* _Exercise requirements_
Which lines below include "Scope"? Copy them all.

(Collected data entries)
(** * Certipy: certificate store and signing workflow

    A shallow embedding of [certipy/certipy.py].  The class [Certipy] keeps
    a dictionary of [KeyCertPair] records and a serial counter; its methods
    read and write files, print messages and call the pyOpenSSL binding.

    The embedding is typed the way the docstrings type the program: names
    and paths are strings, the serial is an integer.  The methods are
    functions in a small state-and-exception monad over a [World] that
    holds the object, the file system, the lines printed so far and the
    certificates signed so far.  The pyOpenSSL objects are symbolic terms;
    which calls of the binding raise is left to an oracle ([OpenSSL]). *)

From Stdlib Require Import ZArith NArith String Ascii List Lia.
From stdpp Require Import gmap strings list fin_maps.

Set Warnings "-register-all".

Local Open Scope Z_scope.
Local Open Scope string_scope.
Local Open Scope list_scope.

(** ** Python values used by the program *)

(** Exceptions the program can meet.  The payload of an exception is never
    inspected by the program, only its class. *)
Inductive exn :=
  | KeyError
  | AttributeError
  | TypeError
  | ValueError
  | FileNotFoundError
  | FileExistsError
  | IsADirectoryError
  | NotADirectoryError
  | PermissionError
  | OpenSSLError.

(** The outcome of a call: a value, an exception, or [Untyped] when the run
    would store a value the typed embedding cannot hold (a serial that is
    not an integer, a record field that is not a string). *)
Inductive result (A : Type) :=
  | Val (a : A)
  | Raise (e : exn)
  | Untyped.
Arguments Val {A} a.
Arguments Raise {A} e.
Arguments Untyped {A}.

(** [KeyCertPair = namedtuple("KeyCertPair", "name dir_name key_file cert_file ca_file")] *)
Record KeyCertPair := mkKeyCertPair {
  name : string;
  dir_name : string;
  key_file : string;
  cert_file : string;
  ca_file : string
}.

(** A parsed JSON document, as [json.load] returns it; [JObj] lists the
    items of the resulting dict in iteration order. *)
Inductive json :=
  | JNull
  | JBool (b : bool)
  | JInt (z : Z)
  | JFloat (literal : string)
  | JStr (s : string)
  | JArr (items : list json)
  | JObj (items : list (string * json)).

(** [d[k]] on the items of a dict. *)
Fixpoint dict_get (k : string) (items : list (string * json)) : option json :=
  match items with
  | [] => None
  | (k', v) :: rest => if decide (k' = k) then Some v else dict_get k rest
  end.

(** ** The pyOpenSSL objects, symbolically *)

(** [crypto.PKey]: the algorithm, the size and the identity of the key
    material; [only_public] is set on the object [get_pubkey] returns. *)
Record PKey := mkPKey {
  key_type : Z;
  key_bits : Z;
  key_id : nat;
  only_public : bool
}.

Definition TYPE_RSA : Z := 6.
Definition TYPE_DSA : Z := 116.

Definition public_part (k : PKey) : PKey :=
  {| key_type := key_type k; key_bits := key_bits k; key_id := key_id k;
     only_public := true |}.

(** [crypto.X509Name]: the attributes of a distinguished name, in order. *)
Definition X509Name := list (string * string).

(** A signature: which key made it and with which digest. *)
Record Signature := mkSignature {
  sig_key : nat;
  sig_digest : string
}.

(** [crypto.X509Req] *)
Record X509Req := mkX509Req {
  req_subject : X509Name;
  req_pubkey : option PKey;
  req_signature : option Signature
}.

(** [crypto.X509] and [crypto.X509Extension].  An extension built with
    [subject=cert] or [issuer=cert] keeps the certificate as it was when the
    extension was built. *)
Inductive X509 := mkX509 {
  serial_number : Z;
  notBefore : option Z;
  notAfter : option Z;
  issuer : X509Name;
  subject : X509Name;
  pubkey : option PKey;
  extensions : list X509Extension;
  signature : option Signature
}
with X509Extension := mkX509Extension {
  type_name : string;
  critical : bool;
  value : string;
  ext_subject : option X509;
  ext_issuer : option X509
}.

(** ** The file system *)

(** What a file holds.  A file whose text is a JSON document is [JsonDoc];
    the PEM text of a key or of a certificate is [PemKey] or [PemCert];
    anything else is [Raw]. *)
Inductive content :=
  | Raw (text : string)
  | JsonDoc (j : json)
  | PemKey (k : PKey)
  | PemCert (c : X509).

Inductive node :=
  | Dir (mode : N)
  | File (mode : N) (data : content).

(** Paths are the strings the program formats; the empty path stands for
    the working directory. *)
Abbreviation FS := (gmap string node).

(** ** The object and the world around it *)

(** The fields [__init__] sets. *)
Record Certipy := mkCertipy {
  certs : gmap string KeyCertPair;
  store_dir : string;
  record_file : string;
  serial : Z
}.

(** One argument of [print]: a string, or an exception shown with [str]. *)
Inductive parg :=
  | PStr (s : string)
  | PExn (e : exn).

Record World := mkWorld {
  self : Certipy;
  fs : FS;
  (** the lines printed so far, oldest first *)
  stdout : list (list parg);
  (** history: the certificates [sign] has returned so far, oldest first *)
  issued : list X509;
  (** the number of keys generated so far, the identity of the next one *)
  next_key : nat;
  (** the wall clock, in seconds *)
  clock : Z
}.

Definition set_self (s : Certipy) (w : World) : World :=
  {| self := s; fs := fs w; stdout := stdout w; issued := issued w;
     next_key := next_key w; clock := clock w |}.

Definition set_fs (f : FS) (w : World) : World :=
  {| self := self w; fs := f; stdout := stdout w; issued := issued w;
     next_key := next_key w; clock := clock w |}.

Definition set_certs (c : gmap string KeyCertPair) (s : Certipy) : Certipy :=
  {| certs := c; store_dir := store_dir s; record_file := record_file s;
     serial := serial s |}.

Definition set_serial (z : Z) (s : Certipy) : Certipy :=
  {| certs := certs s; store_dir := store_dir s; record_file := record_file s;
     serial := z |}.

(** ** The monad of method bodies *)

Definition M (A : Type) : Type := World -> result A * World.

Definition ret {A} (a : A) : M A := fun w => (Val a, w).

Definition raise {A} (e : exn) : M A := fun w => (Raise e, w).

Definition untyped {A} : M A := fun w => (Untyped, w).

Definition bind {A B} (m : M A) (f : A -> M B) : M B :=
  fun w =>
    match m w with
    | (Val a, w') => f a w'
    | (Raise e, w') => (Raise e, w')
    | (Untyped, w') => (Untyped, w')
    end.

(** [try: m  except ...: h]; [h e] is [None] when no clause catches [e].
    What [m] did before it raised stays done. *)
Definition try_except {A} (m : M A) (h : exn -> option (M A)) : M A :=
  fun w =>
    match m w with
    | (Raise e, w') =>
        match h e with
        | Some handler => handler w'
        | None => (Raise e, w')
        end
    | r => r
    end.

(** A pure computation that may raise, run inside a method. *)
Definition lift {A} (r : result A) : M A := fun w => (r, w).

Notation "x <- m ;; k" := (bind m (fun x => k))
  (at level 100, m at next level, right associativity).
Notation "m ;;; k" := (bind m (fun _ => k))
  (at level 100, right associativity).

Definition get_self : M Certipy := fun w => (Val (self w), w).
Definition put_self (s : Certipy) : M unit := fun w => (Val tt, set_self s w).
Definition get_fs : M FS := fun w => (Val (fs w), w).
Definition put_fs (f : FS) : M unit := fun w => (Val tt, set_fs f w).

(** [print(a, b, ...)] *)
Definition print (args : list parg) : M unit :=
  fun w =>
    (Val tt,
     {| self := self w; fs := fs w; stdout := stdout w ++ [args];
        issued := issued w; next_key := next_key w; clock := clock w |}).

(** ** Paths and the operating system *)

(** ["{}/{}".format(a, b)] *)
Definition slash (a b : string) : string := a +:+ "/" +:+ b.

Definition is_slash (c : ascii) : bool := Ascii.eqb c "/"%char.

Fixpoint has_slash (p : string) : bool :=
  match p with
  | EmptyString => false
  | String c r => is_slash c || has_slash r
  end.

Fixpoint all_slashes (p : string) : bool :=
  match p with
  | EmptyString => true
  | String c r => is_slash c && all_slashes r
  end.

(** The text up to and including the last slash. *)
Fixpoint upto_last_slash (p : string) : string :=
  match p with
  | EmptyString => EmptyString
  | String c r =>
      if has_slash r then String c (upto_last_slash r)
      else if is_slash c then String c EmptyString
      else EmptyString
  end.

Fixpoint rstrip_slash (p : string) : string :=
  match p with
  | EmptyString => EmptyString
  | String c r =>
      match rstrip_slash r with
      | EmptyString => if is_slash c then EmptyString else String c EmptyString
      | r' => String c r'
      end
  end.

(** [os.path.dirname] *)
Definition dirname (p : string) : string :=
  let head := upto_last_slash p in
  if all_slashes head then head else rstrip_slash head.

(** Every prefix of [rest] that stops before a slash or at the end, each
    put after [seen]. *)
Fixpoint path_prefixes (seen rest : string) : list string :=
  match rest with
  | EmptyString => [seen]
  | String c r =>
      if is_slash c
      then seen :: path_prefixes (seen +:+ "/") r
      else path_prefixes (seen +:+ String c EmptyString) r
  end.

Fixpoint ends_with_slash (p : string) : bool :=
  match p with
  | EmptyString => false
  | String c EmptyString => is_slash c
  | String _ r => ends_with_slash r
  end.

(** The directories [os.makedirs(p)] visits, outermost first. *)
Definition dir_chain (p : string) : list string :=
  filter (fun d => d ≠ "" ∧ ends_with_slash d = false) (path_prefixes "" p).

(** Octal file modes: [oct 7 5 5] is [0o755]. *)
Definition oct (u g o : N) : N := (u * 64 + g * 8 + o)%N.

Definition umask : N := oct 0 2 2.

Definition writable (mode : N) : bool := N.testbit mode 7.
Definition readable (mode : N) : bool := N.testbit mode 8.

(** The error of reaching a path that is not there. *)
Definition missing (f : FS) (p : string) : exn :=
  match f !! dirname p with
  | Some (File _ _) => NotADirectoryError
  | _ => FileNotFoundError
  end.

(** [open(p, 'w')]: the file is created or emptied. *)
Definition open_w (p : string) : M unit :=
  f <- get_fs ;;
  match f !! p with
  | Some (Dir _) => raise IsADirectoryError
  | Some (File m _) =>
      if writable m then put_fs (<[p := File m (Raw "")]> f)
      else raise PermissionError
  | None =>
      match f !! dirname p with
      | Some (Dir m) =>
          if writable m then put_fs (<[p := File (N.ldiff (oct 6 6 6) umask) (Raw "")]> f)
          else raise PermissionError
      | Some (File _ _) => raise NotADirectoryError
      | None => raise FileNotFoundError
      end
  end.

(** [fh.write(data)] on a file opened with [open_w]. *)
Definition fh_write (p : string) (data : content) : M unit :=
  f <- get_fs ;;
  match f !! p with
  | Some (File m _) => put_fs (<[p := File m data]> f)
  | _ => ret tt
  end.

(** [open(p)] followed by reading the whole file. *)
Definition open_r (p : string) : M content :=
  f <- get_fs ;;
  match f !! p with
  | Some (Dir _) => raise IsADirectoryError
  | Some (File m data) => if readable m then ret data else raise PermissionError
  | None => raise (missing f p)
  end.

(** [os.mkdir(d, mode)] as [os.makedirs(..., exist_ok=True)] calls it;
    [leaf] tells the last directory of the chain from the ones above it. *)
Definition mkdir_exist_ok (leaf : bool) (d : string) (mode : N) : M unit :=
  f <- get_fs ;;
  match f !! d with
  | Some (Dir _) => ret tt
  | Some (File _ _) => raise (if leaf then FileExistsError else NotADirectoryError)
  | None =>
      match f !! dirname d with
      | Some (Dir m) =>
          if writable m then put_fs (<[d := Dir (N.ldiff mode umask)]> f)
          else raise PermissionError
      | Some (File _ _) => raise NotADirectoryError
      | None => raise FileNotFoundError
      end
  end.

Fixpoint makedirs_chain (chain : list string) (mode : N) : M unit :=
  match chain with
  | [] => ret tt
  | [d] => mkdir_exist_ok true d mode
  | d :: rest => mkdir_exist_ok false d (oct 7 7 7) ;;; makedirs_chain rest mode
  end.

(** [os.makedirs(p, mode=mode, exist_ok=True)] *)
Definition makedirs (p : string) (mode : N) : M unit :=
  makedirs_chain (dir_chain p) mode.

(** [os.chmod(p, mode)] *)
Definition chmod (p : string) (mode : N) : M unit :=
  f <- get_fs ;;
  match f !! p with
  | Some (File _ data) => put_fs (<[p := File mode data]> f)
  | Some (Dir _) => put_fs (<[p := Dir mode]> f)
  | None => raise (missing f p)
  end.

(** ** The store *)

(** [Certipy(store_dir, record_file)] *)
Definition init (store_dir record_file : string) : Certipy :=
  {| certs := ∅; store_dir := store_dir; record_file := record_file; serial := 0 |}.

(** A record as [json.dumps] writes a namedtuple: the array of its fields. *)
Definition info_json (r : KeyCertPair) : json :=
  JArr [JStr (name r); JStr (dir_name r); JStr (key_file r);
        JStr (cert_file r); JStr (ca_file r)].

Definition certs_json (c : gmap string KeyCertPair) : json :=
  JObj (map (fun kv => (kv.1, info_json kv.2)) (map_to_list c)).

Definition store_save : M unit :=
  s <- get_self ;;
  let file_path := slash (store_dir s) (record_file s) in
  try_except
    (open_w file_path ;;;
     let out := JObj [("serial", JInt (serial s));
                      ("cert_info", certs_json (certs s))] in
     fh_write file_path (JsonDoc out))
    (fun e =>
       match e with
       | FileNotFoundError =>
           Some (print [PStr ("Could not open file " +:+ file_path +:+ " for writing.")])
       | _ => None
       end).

* _Result_
Local Open Scope Z_scope.
Local Open Scope string_scope.
Local Open Scope list_scope.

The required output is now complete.